Then she lit into the state's power grid.
"My favorite 2023 topic is the electrical system. We are about to witness dueling referendums, or is it referenda? A citizens group called Our Power filed petitions to let the politicians buy out Central Maine Power and Versant. Then CMP and allies, under the moniker No Blank Checks, submitted another petition requiring voter approval if the state incurs $1 billion in debt. I can almost hear the dueling banjos twang.”
So, I asked, one group wants to get the state to buy out the power companies. The other wants to block them from raising money to do that. Right?
“Exact-a-Mundo, grasshopper,” she said.
But didn’t CMP do a great job restoring our service after the Dec. 23 storm? They even sent a half dozen crews out in the middle of the night, in the middle of the storm, to replace the broken utility pole in front of Scrimpy Lewis’ house in East Boothbay. They restored power to lots of folks before they knew it was off,” I said. Didn’t they do a bang-up job?
“Well, Scribbler,” she said. "Some folks want someone to blame when something goes wrong.”

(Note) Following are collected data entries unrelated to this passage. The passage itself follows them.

(** Two's complement wrap-around to 32 and to 8 signed bits. *)
Definition int_wrap (z : Z) : Z := (z + 2147483648) mod 4294967296 - 2147483648.
Definition char_wrap (z : Z) : Z := (z + 128) mod 256 - 128.

Definition int_add (a b : Z) : Z := int_wrap (a + b).
Definition int_sub (a b : Z) : Z := int_wrap (a - b).
Definition int_mul (a b : Z) : Z := int_wrap (a * b).

(** [a / b] and [a % b] of C truncate towards zero; a zero divisor is an
    error. *)
Definition int_div (a b : Z) : option Z :=
  if b =? 0 then None else Some (int_wrap (Z.quot a b)).
Definition int_rem (a b : Z) : option Z :=
  if b =? 0 then None else Some (int_wrap (Z.rem a b)).

Definition is_int (z : Z) : Prop := INT_MIN <= z <= INT_MAX.
Definition is_char (z : Z) : Prop := -128 <= z <= 127.

End CInt.
Import CInt.

(** ** Message tags ([enum MessageType]) and constants *)

Definition TOP : Z := 0.
Definition RIGHT : Z := 1.
Definition BOTTOM : Z := 2.
Definition LEFT : Z := 3.
Definition TOP_RIGHT : Z := 4.
Definition BOTTOM_RIGHT : Z := 5.
Definition BOTTOM_LEFT : Z := 6.
Definition TOP_LEFT : Z := 7.
Definition ROWS : Z := 20.
Definition COLUMNS : Z := 21.
Definition QUESTION : Z := 500.
Definition ANSWER : Z := 600.
Definition FINISHED : Z := 700.
Definition IMAGE_START : Z := 1000.
Definition FINAL_IMAGE_START : Z := 60000.

Definition TOTAL_ITERATIONS : Z := 5000000.
Definition MASTER_RANK : Z := 0.
Definition DIRECTIONS : Z := 8.
Definition N : Z := 8.
Definition THREADS : Z := 4.

(** ** Tiles *)

(** [char **subImage]: the rows of a tile. *)
Definition image := list (list Z).

(** [subImage[i][j]], an error outside the allocated rows. *)
Definition pixel (subImage : image) (i j : Z) : option Z :=
  if (i <? 0) || (j <? 0) then None
  else row ← subImage !! Z.to_nat i; row !! Z.to_nat j.

(** [subImage[i][j] = v]. *)
Definition set_pixel (subImage : image) (i j v : Z) : image :=
  match subImage !! Z.to_nat i with
  | Some row => <[Z.to_nat i := <[Z.to_nat j := v]> row]> subImage
  | None => subImage
  end.

(** A tile of [rows] rows of [columns] pixels each. *)
Definition tile_shape (rows columns : Z) (subImage : image) : Prop :=
  Z.of_nat (length subImage) = rows /\
  Forall (fun row => Z.of_nat (length row) = columns) subImage.

(** ** Loops *)

(** [for (i = lo; i <= hi; ++i) body], the counter a wrapping [int]. *)
Fixpoint for_le {A : Type} (fuel : nat) (i hi : Z)
    (body : Z -> A -> option A) (acc : A) : option A :=
  match fuel with
  | O => None
  | S fuel' =>
      if i <=? hi then
        acc' ← body i acc; for_le fuel' (int_add i 1) hi body acc'
      else Some acc
  end.

(** ** [summer] (lines 127-148) *)

Definition summer (fuel : nat) (subImage : image)
    (rows columns rowCenter columnCenter : Z) : option Z :=
  for_le fuel (int_sub rowCenter 1) (int_add rowCenter 1)
    (fun i sum =>
       if (0 <=? i) && (i <? rows) then
         for_le fuel (int_sub columnCenter 1) (int_add columnCenter 1)
           (fun j sum =>
              if (0 <=? j) && (j <? columns) then
                if negb (i =? rowCenter) || negb (j =? columnCenter) then
                  x ← pixel subImage i j; Some (int_add sum x)
                else Some sum
              else Some sum)
           sum
       else Some sum)
    0.

(** ** The MPI environment *)

(** The value of an [MPI_Request] variable: the C null pointer the code
    stores itself, [MPI_REQUEST_NULL] as the library leaves it behind a
    completed request, or an active request. *)
Inductive request := NULL | REQUEST_NULL | PENDING.

(** The request arrays of [slave]; a handle is a slot of one of them. *)
Inductive array :=
| AskRequests | AskResponses
| AnswerRequests | AnswerResponses
| FinishedRequests | FinishedResponses.

Definition handle : Type := array * Z.

(** The library calls a worker makes, with what they returned. An [int]
    payload is [Some v], the empty payload of FINISHED is [None]. *)
Inductive event :=
| MPI_Isend (payload : option Z) (dest tag : Z) (h : handle)
| MPI_Irecv (source tag : Z) (h : handle)
| MPI_Test (h : handle) (flag : bool) (received : option Z)
| MPI_Testall (a : array) (count : Z) (flag : bool)
| MPI_Wait (h : handle)
| MPI_Send (payload : list Z) (dest tag : Z)
| rand_call (result : Z).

Then she gave me the brush.
“I gotta go," she said. “I got another call. Someone said a dead whale washed up a creek on Farnham Point. You know, I remember the time when a humpback whale washed up on Ham Meserve’s Cape Island off Southport. He called state marine resources officials and asked for help. They laughed and said: Your island, your whale. You deal with it.”
Click.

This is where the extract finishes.